Offset — two bends, opposite directions

An offset steps the conduit around a side obstacle: a junction box flush to a wall and the conduit needs to come out behind a stud, or a row of conduits going from a panel down to a tray.

Two pieces of math: the distance between the bends, and the shrink.

Distance between bends

distance = rise × multiplier

Multipliers (printed on every Klein and Greenlee bender handle):

  • 22.5° → 2.6
  • 30° → 2.0 (the easy one — twice the rise)
  • 45° → 1.4
  • 60° → 1.15

A 4-inch offset at 30° = 8 inches between marks. Mark, bend, slide, bend in the opposite direction at the second mark. Done.

Shrink

The conduit gets shorter overall by a small amount per inch of rise — because the run is not a straight line anymore.

  • 22.5° → 3⁄16" per inch of rise
  • 30° → 1⁄4" per inch of rise
  • 45° → 3⁄8" per inch of rise
  • 60° → 1⁄2" per inch of rise

A 4-inch offset at 30° loses 1 inch overall. If the box is 96 inches from the start of the run, mark the first bend at 97 inches — bending shortens it back to 96.

3-bend saddle — going over an obstacle

A saddle lifts the run over an obstacle in the middle — most commonly another conduit crossing perpendicular. Three bends: a center bend at twice the side angle, two side bends at the half angle.

Common pairings:

  • 22.5° / 45° / 22.5° saddle — gentle, used on long runs
  • 30° / 60° / 30° saddle — tight, used near panels

Layout for a 30° / 60° saddle:

  1. Mark the center of the obstacle on the conduit
  2. Bend a 60° at that mark
  3. Measure rise × 2.0 from the center mark in each direction (use the 30° multiplier even though center is 60°)
  4. Bend 30° at each side mark, opposite the center bend

The conduit bending calculator handles both layouts and prints the marks.

Take-up vs deduct

"Take-up" is the distance from the back of the bend to where the conduit was straight, on a 90°. "Deduct" is the same idea from a different reference point. Both are bender-specific — check the chart on your bender:

  • ½" EMT, hand bender → 5" deduct
  • ¾" EMT, hand bender → 6" deduct
  • 1" EMT, hand bender → 8" deduct
  • 1¼" EMT, mechanical → 11" deduct

For a stub-up (a 90° from a known horizontal length), measure the desired stub height, subtract the deduct, mark the bend there. The calculator does not handle 90° stubs — they are a different formula.

Common bending mistakes

Forgetting which side of the mark. The bender hooks to one side of the mark depending on offset direction. Mismark by 1⁄8" and the second bend lands wrong.
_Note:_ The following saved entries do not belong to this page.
Lemma time_parse_display t : wf t -> parse (display t) = Val t.
Proof.
  intros Hwf. pose proof (hms_ranges t Hwf) as (Hh & Hm & Hs).
  pose proof Hwf as [_ [Hf Hl]]. rewrite time_display_eq by done. unfold parse.
  set (hms := push2 _ ++ _).
  assert (Hdot : 46 ∉ hms).
  { unfold hms. rewrite !elem_of_app, !elem_of_cons, !elem_of_app, !elem_of_cons.
    pose proof (push2_not_elem 46 (secs t / 3600) ltac:(lia)) as H1.
    pose proof (push2_not_elem 46 (secs t mod 3600 / 60) ltac:(lia)) as H2.
    pose proof (push2_not_elem 46 (secs t mod 60) ltac:(lia)) as H3. intuition lia. }
  assert (Hsplit : (match split_once 46 (hms ++
      match frac t with [] => [] | f => 46 :: show_digits f end) with
      | Some (h, f) => (h, Some f)
      | None => (hms ++ match frac t with [] => [] | f => 46 :: show_digits f end, None)
      end) = (hms, match frac t with [] => None | f => Some (show_digits f) end)).
  { destruct (frac t) as [|f0 f].
    - by rewrite app_nil_r, split_once_none.
    - by rewrite split_once_app. }
  rewrite Hsplit. clear Hsplit.
  assert (Hit : split 58 hms =
    [push2 (secs t / 3600); push2 ((secs t mod 3600) / 60); push2 (secs t mod 60)]).
  { unfold hms. rewrite !split_app by (apply push2_not_elem; lia).
    by rewrite split_none by (apply push2_not_elem; lia). }
  rewrite Hit. cbn [lookup list_lookup mbind option_bind].
  rewrite !parse_fixed_push2 by lia. cbn [ok_or mbind outcome_bind].
  rewrite bool_decide_false by (intros [? ?]; done). cbn [orb]. tests.
  replace (secs t / 3600 * 3600 + secs t mod 3600 / 60 * 60 + secs t mod 60)
    with (secs t) by lia.
  destruct t as [se fr]; cbn [secs frac] in *. destruct fr as [|f0 f]; [done|].
  rewrite show_digits_cons. rewrite <- show_digits_cons.
  cbn [show_digits fmap list_fmap]. change (48 + f0 :: _) with (show_digits (f0 :: f)).
  rewrite parse_show_digits by done. cbn [ok_or mbind outcome_bind mret outcome_ret].
  by rewrite pop_zeros_id.
Qed.

Lemma time_display_ascii t : wf t -> all_ascii (display t).
Proof.
  intros Hwf. pose proof (hms_ranges t Hwf) as (Hh & Hm & Hs).
  pose proof Hwf as [_ [Hf Hl]]. rewrite time_display_eq by done.
  destruct (frac t); eauto 12 with tos.
Qed.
Pencil an arrow on the conduit before bending.

Bending one offset on each end of a run before verifying. Always dry-fit the first bend, confirm direction and rise, then make the second. Stripped, cut-to-length conduit with two wrong offsets goes in the scrap pile.
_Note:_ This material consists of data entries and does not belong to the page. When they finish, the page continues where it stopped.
Lemma put_entries es k h mid r :
  length h = 32%nat -> len mid = 8 * Z.of_nat k -> 8 * len es <= r ->
  fold_o (fun buf '(i, e) => put_u64 buf (HEADER_LEN + Z.of_nat i * 8) e)
    (h ++ mid ++ zeros r) (zip (seq k (length es)) es)
  = Val (h ++ mid ++ body es ++ zeros (r - 8 * len es)).
Proof.
  revert k mid r. induction es as [|e es IH]; intros k mid r Hh Hm Hr.
  - cbn. by rewrite Z.sub_0_r.
  - cbn [length seq zip zip_with fold_o]. cbn [length] in Hr.
    replace (zeros r) with (zeros 8 ++ zeros (r - 8))
      by (rewrite <- zeros_add by lia; f_equal; lia).
    rewrite (app_assoc h mid), put_u64_at; [|rewrite length_app; slia|done].
    cbn [mbind outcome_bind]. rewrite <- app_assoc, (app_assoc mid), IH.
    + change (body (e :: es)) with (le_bytes 8 e ++ body es). rewrite <- !app_assoc.
      cbn [length]. by replace (r - 8 * Z.of_nat (S (length es))) with (r - 8 - 8 * len es) by lia.
    + done.
    + rewrite length_app, le_bytes_length. lia.
    + lia.
Qed.

Lemma render_ctrl_val es txid st :
  len es <= JCAP -> render_ctrl es txid st = Val (ctrl_image es txid st).
Proof.
  intros H. unfold render_ctrl, enumerate.
  replace (zeros (JCTRL_PAGES * PAGE)) with (zeros 32 ++ [] ++ zeros (4 * PAGE - 32))
    by (cbn [app]; rewrite <- zeros_add by slia; f_equal; slia).
  rewrite put_entries by (done || slia). cbn [mbind outcome_bind app].
  change (zeros 32) with (zeros 4 ++ zeros 4 ++ zeros 4 ++ zeros 4 ++ zeros 8 ++ zeros 8).
  rewrite <- !app_assoc.
  pose proof (put_u32_at [] (zeros 4)) as H0. cbn [app] in H0.
  rewrite H0 by done. cbn [mbind outcome_bind app].
  rewrite (put_u32_at (le_bytes 4 MAGIC)) by done. cbn [mbind outcome_bind].
  rewrite (app_assoc (le_bytes 4 MAGIC)), put_u32_at by done. cbn [mbind outcome_bind].
  rewrite (app_assoc _ (le_bytes 4 st)), put_u32_at by done. cbn [mbind outcome_bind].
  rewrite (app_assoc _ (le_bytes 4 (crc32 _))), put_u64_at by done. cbn [mbind outcome_bind].
  rewrite (app_assoc _ (le_bytes 8 txid)), put_u64_at by done.
  unfold ctrl_image, header. by rewrite <- !app_assoc.
Qed.

(** [get_u32] as a function. *)
Definition get32 (b : bytes) (off : nat) : Z := of_le_bytes (take 4 (drop off b)).

Lemma get_u32_at a v c off :
  off = len a -> 0 <= v < 2 ^ 32 -> get_u32 (a ++ le_bytes 4 v ++ c) off = Val v.
Proof.
  intros -> Hv. unfold get_u32. rewrite (slice_app a) by done. cbn [fmap outcome_fmap].
  by rewrite of_le_bytes_small.
Qed.
Lemma get_u64_at a v c off :
  off = len a -> 0 <= v < 2 ^ 64 -> get_u64 (a ++ le_bytes 8 v ++ c) off = Val v.
Proof.
  intros -> Hv. unfold get_u64. rewrite (slice_app a) by done. cbn [fmap outcome_fmap].
  by rewrite of_le_bytes_small.
Qed.

(** The CRC is a [u32]. *)
Lemma lxor_bound a b : 0 <= a < 2 ^ 32 -> 0 <= b < 2 ^ 32 -> 0 <= Z.lxor a b < 2 ^ 32.
Proof.
  intros Ha Hb. rewrite <- (Z.mod_small a (2 ^ 32)), <- (Z.mod_small b (2 ^ 32)) by done.
  rewrite <- !Z.land_ones by done.
  replace (Z.lxor _ _) with (Z.land (Z.lxor a b) (Z.ones 32)).
  - rewrite Z.land_ones by done. by apply Z.mod_pos_bound.
  - apply Z.bits_inj'. intros k Hk. rewrite !Z.lxor_spec, !Z.land_spec, Z.lxor_spec.
    by destruct (Z.testbit a k), (Z.testbit b k), (Z.testbit (Z.ones 32) k).
Qed.

Lemma crc_step_bound c : 0 <= c < 2 ^ 32 -> 0 <= crc_step c < 2 ^ 32.
Proof.
  intros Hc. unfold crc_step. apply lxor_bound.
  - rewrite Z.shiftr_div_pow2 by done. change (2 ^ 1) with 2. lia.
  - set (x := _ mod _). assert (Hx : 0 <= x < 2 ^ 32) by by apply Z.mod_pos_bound.
    rewrite <- (Z.mod_small x (2 ^ 32)), <- Z.land_ones, Z.land_assoc, Z.land_ones by done.
    by apply Z.mod_pos_bound.
Qed.

Lemma crc32_bound b : is_bytes b -> 0 <= crc32 b < 2 ^ 32.
Proof.
  intros Hb. unfold crc32. apply lxor_bound; [|done].
  assert (H : 0 <= 0xFFFFFFFF < 2 ^ 32) by done. revert H.
  generalize 0xFFFFFFFF. induction Hb as [|x b Hx _ IH]; intros c Hc; cbn; [done|].
  apply IH. unfold crc_byte, is_byte in *.
  do 8 apply crc_step_bound. apply lxor_bound; [done|lia].
Qed.

Lemma crc_in_bytes txid es : is_bytes (crc_in txid es).
Proof.
  unfold crc_in. rewrite !Forall_app. split_and!; try apply le_bytes_is_bytes.
  apply Forall_concat, Forall_fmap, Forall_true. intros e. apply le_bytes_is_bytes.
Qed.

Definition is_u64 (x : Z) : Prop := 0 <= x < 2 ^ 64.

Lemma parse_entries es pre post k acc :
  len pre = HEADER_LEN + 8 * k -> 0 <= k -> Forall is_u64 es ->
  fold_o (fun out i => e ← get_u64 (pre ++ body es ++ post) (HEADER_LEN + i * 8); mret (out ++ [e]))
    acc (seqZ k (len es)) = Val (acc ++ es).
Proof.
  intros Hpre Hk H. revert pre k acc Hpre Hk.
  induction H as [|e es He _ IH]; intros pre k acc Hpre Hk.
  - cbn. by rewrite app_nil_r.
  - rewrite seqZ_cons by (cbn; lia). cbn [fold_o].
    replace (pre ++ body (e :: es) ++ post) with (pre ++ le_bytes 8 e ++ body es ++ post)
      by (change (body (e :: es)) with (le_bytes 8 e ++ body es); by rewrite <- !app_assoc).
    rewrite get_u64_at by (done || lia). cbn [mbind outcome_bind mret outcome_ret].
    replace (Z.pred (len (e :: es))) with (len es) by (cbn [length]; lia).
    rewrite (app_assoc pre). rewrite (IH (pre ++ le_bytes 8 e)).
    + by rewrite <- app_assoc.
    + rewrite length_app, le_bytes_length. lia.
    + lia.
Qed.

(** The control pages read back. *)
Lemma parse_ctrl_image es txid st :
  len es <= JCAP -> Forall is_u64 es -> is_u64 txid -> 0 <= st < 2 ^ 32 ->
  parse_ctrl (ctrl_image es txid st) = Val (Some (mk_ctrl st (len es) es)).
Proof.
  intros Hc Hes Ht Hst. set (crc := crc32 (crc_in txid es)).
  assert (Hcrc : 0 <= crc < 2 ^ 32) by apply crc32_bound, crc_in_bytes.
  assert (Hlen : is_u64 (len es)) by (unfold is_u64; slia).
  unfold parse_ctrl.
  set (rest := body es ++ zeros (4 * PAGE - 32 - 8 * len es)).
  assert (E : ctrl_image es txid st = le_bytes 4 MAGIC ++ le_bytes 4 1 ++ le_bytes 4 st ++
    le_bytes 4 crc ++ le_bytes 8 txid ++ le_bytes 8 (len es) ++ rest).
  { unfold ctrl_image, header. by rewrite <- !app_assoc. }
  pose proof (get_u32_at [] MAGIC) as H0. cbn [app] in H0.
  rewrite E at 1. rewrite H0 by done. cbn [mbind outcome_bind].
  rewrite Z.eqb_refl. cbn [negb].
  rewrite E at 1. rewrite (app_assoc (le_bytes 4 MAGIC)), get_u32_at by done.
  cbn [mbind outcome_bind].
  rewrite E at 1. rewrite (app_assoc (le_bytes 4 MAGIC)), (app_assoc _ (le_bytes 4 st)),
    get_u32_at by done. cbn [mbind outcome_bind].
  rewrite E at 1. rewrite (app_assoc (le_bytes 4 MAGIC)), (app_assoc _ (le_bytes 4 st)),
    (app_assoc _ (le_bytes 4 crc)), get_u64_at by done. cbn [mbind outcome_bind].
  rewrite E at 1. rewrite (app_assoc (le_bytes 4 MAGIC)), (app_assoc _ (le_bytes 4 st)),
    (app_assoc _ (le_bytes 4 crc)), (app_assoc _ (le_bytes 8 txid)), get_u64_at by done.
  cbn [mbind outcome_bind]. tests.
  unfold ctrl_image. rewrite parse_entries by done. cbn [mbind outcome_bind app].
  fold crc. by rewrite Z.eqb_refl.
Qed.

(** Parsing four control pages never aborts, and reads the state at byte 8. *)
Lemma slice_in {E A} (l : list A) i j :
  0 <= i <= j -> j <= len l ->
  slice (E:=E) l i j = Val (take (Z.to_nat (j - i)) (drop (Z.to_nat i) l)).
Proof. intros. unfold slice. by tests. Qed.

Lemma get_u32_in b off :
  0 <= off -> off + 4 <= len b -> get_u32 b off = Val (get32 b (Z.to_nat off)).
Proof.
  intros. unfold get_u32. rewrite slice_in by lia. unfold get32. cbn. f_equal.
  by replace (off + 4 - off) with 4 by lia.
Qed.

Lemma get_u64_in b off : 0 <= off -> off + 8 <= len b -> exists v, get_u64 b off = Val v.
Proof. intros. unfold get_u64. rewrite slice_in by lia. by eexists. Qed.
Overbending past 30°. Each degree past 30 adds resistance to the wire pull. Three 90° elbows + a 30° offset hits the NEC 358.26 / 344.26 cap of 360° between pull points — add a junction box or pull box before that.
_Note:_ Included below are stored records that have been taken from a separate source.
(* ===== verification/PagerFacts.v ===== *)
(** * What the pager does to its volume

    The superblock's encoding, the order of the write set, and an abstraction
    of the pager: the superblock and the page contents a transaction sees,
    over the committed content of the disk. *)

From stdpp Require Import gmap sorting.
From S2P Require Import Prelude Types Block Journal JournalFacts JournalCrash Durability Pager.
Import Journal.

(** ** The entries of a [BTreeMap] *)

#[global] Instance key_le_total {A} : Total (key_le (A:=A)).
Proof. intros p q. unfold key_le. lia. Qed.
#[global] Instance key_le_trans {A} : Transitive (key_le (A:=A)).
Proof. intros p q r. unfold key_le. lia. Qed.

Lemma btree_iter_perm {A} (m : gmap Z A) : btree_iter m ≡ₚ map_to_list m.
Proof. apply merge_sort_Permutation. Qed.

Lemma btree_iter_elem {A} (m : gmap Z A) q a : (q, a) ∈ btree_iter m <-> m !! q = Some a.
Proof. rewrite btree_iter_perm. apply elem_of_map_to_list. Qed.

Lemma btree_iter_nodup {A} (m : gmap Z A) : NoDup (btree_iter m).*1.
Proof. rewrite btree_iter_perm. apply NoDup_fst_map_to_list. Qed.

Lemma btree_iter_sorted {A} (m : gmap Z A) : StronglySorted key_le (btree_iter m).
Proof. apply StronglySorted_merge_sort; apply _. Qed.

Lemma btree_iter_length {A} (m : gmap Z A) : length (btree_iter m) = size m.
Proof. rewrite btree_iter_perm. by rewrite length_map_to_list. Qed.

(** ** The superblock *)

Module SuperblockFacts.
Import Superblock.

Definition wf (s : t) : Prop :=
  is_u64 (total_pages s) /\ is_u64 (hwm s) /\ is_u64 (free_head s) /\
  is_u64 (catalog_head s) /\ is_u64 (generation s).

Lemma fields_bytes s : is_bytes (fields s).
Proof. unfold fields. rewrite !Forall_app. split_and!; apply le_bytes_is_bytes. Qed.

Lemma encode_length s : len (encode s) = PAGE.
Proof.
  unfold encode, fields. rewrite !length_app, !le_bytes_length, !Nat2Z.inj_add.
  rewrite zeros_length by slia. slia.
Qed.

Lemma decode_encode s : wf s -> decode (encode s) = Val s.
Proof.
  intros (H1 & H2 & H3 & H4 & H5). unfold decode, encode.
  set (z := zeros (PAGE - 56)).
  set (hd := le_bytes 4 SB_MAGIC ++ le_bytes 4 SB_VERSION ++ le_bytes 4 (as_u32 PAGE)).
  set (c := crc32 (fields s)).
  assert (Hc : 0 <= c < 2 ^ 32) by apply crc32_bound, fields_bytes.
  pose proof (get_u32_at [] SB_MAGIC) as H0. cbn [app] in H0. rewrite (H0 _ 0) by done.
  cbn [mbind outcome_bind]. rewrite Z.eqb_refl. cbn [negb].
  rewrite (app_assoc (le_bytes 4 SB_VERSION)), (app_assoc (le_bytes 4 SB_MAGIC)). fold hd.
  change (le_bytes 4 SB_MAGIC ++ _) with hd.
  rewrite (get_u32_at hd) by done. cbn [mbind outcome_bind].
  rewrite (app_assoc hd), (slice_app (hd ++ le_bytes 4 c)) by done. cbn [mbind outcome_bind].
  fold c. rewrite Z.eqb_refl. cbn [negb].
  unfold fields. rewrite <- !app_assoc, (app_assoc hd).
  set (h1 := hd ++ le_bytes 4 c).
  rewrite (get_u64_at h1 _ _ 16) by done. cbn [mbind outcome_bind].
  rewrite (app_assoc h1), (get_u64_at (h1 ++ _) _ _ 24) by done. cbn [mbind outcome_bind].
  rewrite (app_assoc (h1 ++ _)), (get_u64_at ((h1 ++ _) ++ _) _ _ 32) by done. cbn [mbind outcome_bind].
  rewrite (app_assoc ((h1 ++ _) ++ _)), (get_u64_at (((h1 ++ _) ++ _) ++ _) _ _ 40) by done. cbn [mbind outcome_bind].
  rewrite (app_assoc (((h1 ++ _) ++ _) ++ _)), (get_u64_at ((((h1 ++ _) ++ _) ++ _) ++ _) _ _ 48) by done. cbn [mbind outcome_bind].
  by destruct s.
Qed.

Lemma decode_total p : len p = PAGE -> no_abort (decode p).
Proof.
  intros Hp. unfold decode.
  assert (H32 : forall o, 0 <= o <= 4000 -> no_abort (get_u32 p o)).
  { intros o Ho. rewrite get_u32_in by slia. by split. }
  assert (H64 : forall o, 0 <= o <= 4000 -> no_abort (get_u64 p o)).
  { intros o Ho. destruct (get_u64_in p o) as [v ->]; [slia..|]. by split. }
  assert (Hs : no_abort (slice (E:=StoreError) p 16 56)).
  { rewrite slice_in by slia. by split. }
  repeat (no_abort; first [apply H32; lia | apply H64; lia | exact Hs | idtac]).
Qed.

End SuperblockFacts.

(** ** The volume and the transaction's view of it *)

(** Pages outside the superblock and the journal, on [n] sectors. *)
Definition home_page (n q : Z) : Prop := FIRST_DATA_PAGE <= q < n / 8.

(** A formatted volume on [n] sectors with the superblock [s]. *)
Record volume (n : Z) (m : medium) (s : Superblock.t) : Prop := {
  vol_disk : disk n m;
  vol_idle : idle m;
  vol_room : FIRST_DATA_PAGE + 1 < n / 8;
  vol_sb : page_of m 0 = Superblock.encode s;
  vol_wf : SuperblockFacts.wf s;
  vol_total : Superblock.total_pages s = n / 8
}.

(** What a transaction sees: the superblock and the data pages; and the pages
    it has staged. *)
Record view := mk_view { v_sb : Superblock.t; v_page : Z -> bytes; v_staged : gset Z }.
Mixing degree references. Some chart conventions print the side-bend angle (30° saddle = 30° sides + 60° center); some print the center. Read the footnotes on your bender chart.

Estimate only. The conduit bending calculator uses the standard multipliers and shrink table for offsets and 3-bend saddles. Verify against your specific bender's printed deduct and shoe-radius chart, and confirm your final layout meets NEC 358.26 / 344.26 bend-count limits between pull points.